Между тем эти образцы томления духа по промотанным дням, неделям, годам, десятилетиям жизни в определенной мере противоречат устойчивой традиции раскрытия своеобразия российского менталитета через абсолютизацию либо невозмутимо-эпического, либо беззаботно-лихого отношения к отмеренному времени жизни. Разве не были воспеты в русском фольклоре, чудеса храбрости и смекалистости тех сказочно-былинных героев, которые, прежде чем совершать свои подвиги, не одно десятилетие провели на печи и в сладкой дреме? И вряд ли можно счесть случайным совпадением воссоздание в отечественной литературе разнообразных коллизий неспешно-сонного, а потому милого сердцу существования родных и близких Багрова внука у С.Т. Аксакова, старосветских помещиков у Н.В. Гоголя, обломовцев вплоть до самого Ильи Ильича у И.А.Гончарова, галереи персонажей в пьесах А.Н. Островского. Да и некрасовский вопрос-призыв “Ты проснешься ль, исполненный сил?..” несводим исключительно к социальному пафосу, а выражает томление духа поэта по духовно-нравственным и психологическим ракурсам этого “затянувшегося” сна.
Иными словами, фольклорно-литературный пласт нашей культуры заложил основы для тезиса о том, что в России все “до сих пор убеждены, - как писал Лев Шестов, - что чего-чего, а времени у нас хоть отбавляй. Считать дни, а тем более часы и минуты - найдите хоть одного русского, который унизился бы до такого мещанского занятия! Мы осматриваемся, потягиваемся, протираем глаза, мы хотим прежде решить, что делать и как делать, и только потом начать жить” (17, с. 470). А при этом, согласно философу, “мы хотим щедрой рукой зачерпнуть из бездонной вечности...” (Там же, с. 471)

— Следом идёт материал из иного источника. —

(** *** InstantiateREST.Create *)

Definition Create (obj : buildapi.BuildRequest)
    (createValidation : buildapi.BuildRequest -> option error)
  : M (GoResult buildapi.Build) :=
  e <- call (fun _ => BeforeCreateRequest env obj) (EvBeforeCreateRequest obj) ;;
  match e with
  | Some err => ret (inr err)
  | None =>
      e <- call (fun _ => createValidation obj) (EvCreateValidation obj) ;;
      match e with
      | Some err => ret (inr err)
      | None =>
          let request :=
            match buildapi.req_TriggeredBy obj with
            | None =>
                let buildTriggerCauses := [] in
                set_TriggeredBy obj
                  (Some (buildTriggerCauses ++
                           [{| buildapi.cause_Message :=
                                 BuildTriggerCauseManualMsg env |}]))
            | Some _ => obj
            end in
          call (fun t => InstantiateInternal env t request)
               (EvInstantiateInternal request)
      end
  end.

(** *** The launch loop, lines 199-214 *)

(** The closure handed to [wait.Poll]; its state is the captured variable
    [build]. *)
Definition launch_cond (request : buildapi.BuildRequest)
    (build : option buildapi.Build)
  : M (bool * option error * option buildapi.Build) :=
  res <- call (fun t => InstantiateInternal env t request)
              (EvInstantiateInternal request) ;;
  match res with
  | inr err =>
      let fail := ret (false, Some err, build) in
      if IsNotFound err then
        match APIStatus err with
        | Some s =>
            if (Kind s =? "imagestreamtags")%string
            then ret (false, None, build)
            else fail
        | None => fail
        end
      else fail
  | inl result => ret (true, None, Some result)
  end.

(** *** cancelBuild, lines 295-314 *)

(** The closure handed to [wait.Poll]; its state is the captured variable
    [versionedBuild]. *)
Definition cancel_cond (versionedBuild : buildv1.Build)
  : M (bool * option error * buildv1.Build) :=
  let versionedBuild := buildv1.set_Cancelled versionedBuild in
  err <- call (fun t => UpdateBuild env t versionedBuild)
              (EvUpdateBuild versionedBuild) ;;
  match err with
  | Some e =>
      if IsConflict e then
        g <- call (fun t => GetBuild env t (buildv1.Name versionedBuild))
                  (EvGetBuild (buildv1.Name versionedBuild)) ;;
        match g with
        | inl fetched => ret (false, None, fetched)
        | inr e' =>
            (* the loop ends here; the variable is not read again *)
            ret (false, Some e', versionedBuild)
        end
      else ret (true, Some e, versionedBuild)
  | None => ret (true, None, versionedBuild)
  end.

Definition cancelBuild (build : buildapi.Build) : M unit :=
  c <- call (fun t => Convert env t build) (EvConvert build) ;;
  match c with
  | inr _ => ret tt
  | inl versionedBuild =>
      let versionedBuild := buildv1.set_Cancelled versionedBuild in
      call (fun t => UpdateBuild env t versionedBuild)
           (EvUpdateBuild versionedBuild) ;;;
      Poll env cancelPollInterval cancelPollDuration
           cancel_cond versionedBuild ;;;
      ret tt
  end.

(** *** The upload, lines 255-290 *)

(** Returns the result together with the final value of [cancel]. *)
Definition upload (h : binaryInstantiateHandler) (body : list byte)
    (build : buildapi.Build) (latest : buildv1.Build)
  : M (Result buildv1.Build * bool) :=
  let buildPodName := GetBuildPodName env build in
  let container :=
    match buildapi.CustomStrategy build with
    | Some _ => CustomBuild
    | None => GitCloneContainer
    end in
  let req := {| att_Pod := buildPodName;
                att_Namespace := buildapi.Namespace build;
                att_Container := container;
                att_Stdin := true |} in
  e <- call (RESTClientFor env) EvRESTClientFor ;;
  match e with
  | Some err => ret (Err err, true)
  | None =>
      e <- call (fun t => NewSPDYExecutor env t req) (EvNewSPDYExecutor req) ;;
      match e with
      | Some err => ret (Err err, true)
      | None =>
          e <- call (fun t => Stream env t req body) (EvStream req body) ;;
          match e with
          | Some err => ret (Err (NewInternalError err), true)
          | None => ret (Ok latest, false)
          end
      end
  end.

(** *** The phase wait and its switch, lines 229-253 *)

Definition wait_and_upload (h : binaryInstantiateHandler) (body : list byte)
    (build : buildapi.Build) (remaining : Z)
  : M (Result buildv1.Build * bool) :=
  let bname := AString (buildapi.Name build) in
  let logs := AString (NoBuildLogsMessage env) in
  w <- call (fun t => WaitForRunningBuild env t (buildapi.Namespace build)
                        (buildapi.Name build) remaining)
            (EvWaitForRunningBuild (buildapi.Namespace build)
                        (buildapi.Name build) remaining) ;;
  let latest := wr_latest w in
  let phase := buildv1.Phase (buildv1.Status latest) in
  match wr_err w with
  | Some ErrBuildDeleted =>
      ret (Err (NewBadRequest
             (Sprintf "build %s was deleted before it started: %s"
                      [bname; logs])), true)
  | Some err =>
      ret (Err (NewBadRequest
             (Sprintf "unable to wait for build %s to run: %v"
                      [bname; AError err])), true)
  | None =>
      if negb (wr_ok w) then
        ret (Err (NewTimeoutError
               (Sprintf "timed out waiting for build %s to start after %s"
                        [bname; ADuration (Timeout (r h))]) 0), true)
      else if (phase =? BuildPhaseError)%string then
        ret (Err (NewBadRequest
               (Sprintf "build %s encountered an error: %s"
                        [bname; logs])), false)
      else if (phase =? BuildPhaseFailed)%string then
        ret (Err (NewBadRequest
               (Sprintf "build %s failed: %s: %s"
                        [bname;
                         AString (buildapi.Reason (buildapi.Status build));
                         AString (buildapi.Message (buildapi.Status build))])),
             false)
      else if (phase =? BuildPhaseCancelled)%string then
        ret (Err (NewBadRequest
               (Sprintf "build %s was cancelled: %s"
                        [bname; logs])), false)
      else if negb (phase =? BuildPhaseRunning)%string then
        ret (Err (NewBadRequest
               (Sprintf "cannot upload file to build %s with status %s"
                        [bname; AString phase])), true)
      else upload h body build latest
  end.

(** *** handle, lines 168-291 *)

(** [time.Since(start)] *)
Definition Since (start : Z) : M Z :=
  now <- time_Now ;;
  ret (sat64 (now - start)).

(** Lines 221-290: the deferred closure runs when the body has returned,
    with the value [cancel] has then. *)
Definition guarded (h : binaryInstantiateHandler) (body : list byte)
    (build : buildapi.Build) (remaining : Z) : M (Result buildv1.Build) :=
  '(res, cancel) <- wait_and_upload h body build remaining ;;
  (if cancel then cancelBuild build else ret tt) ;;;
  ret res.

Феномен наличия в самосознании русского народа противоположных подходов к личностному времени между Жизнью и Смертью порожден многими факторами, в том числе и такой чертой менталитета, как отмечаемая многими деятелями отечественной культуры непоследовательность, а порой и парадоксальность. Нередко накопленный груз проявлений собственной непоследовательности и даже непредсказуемости порождает стремление объяснить эти свойства характера и оправдать их. Жажда самооправдания удовлетворяется в различных ситуациях - от полной исповеди перед случайным попутчиком до обращения к перу и бумаге. Высокий эмоциональный градус “самовыговаривания” в обстоятельствах встречи-диалога, и страстность “выплеска” в письмах, дневниках, автобиографических повествованиях “ лежат в душе растревоженной” (Шукшин)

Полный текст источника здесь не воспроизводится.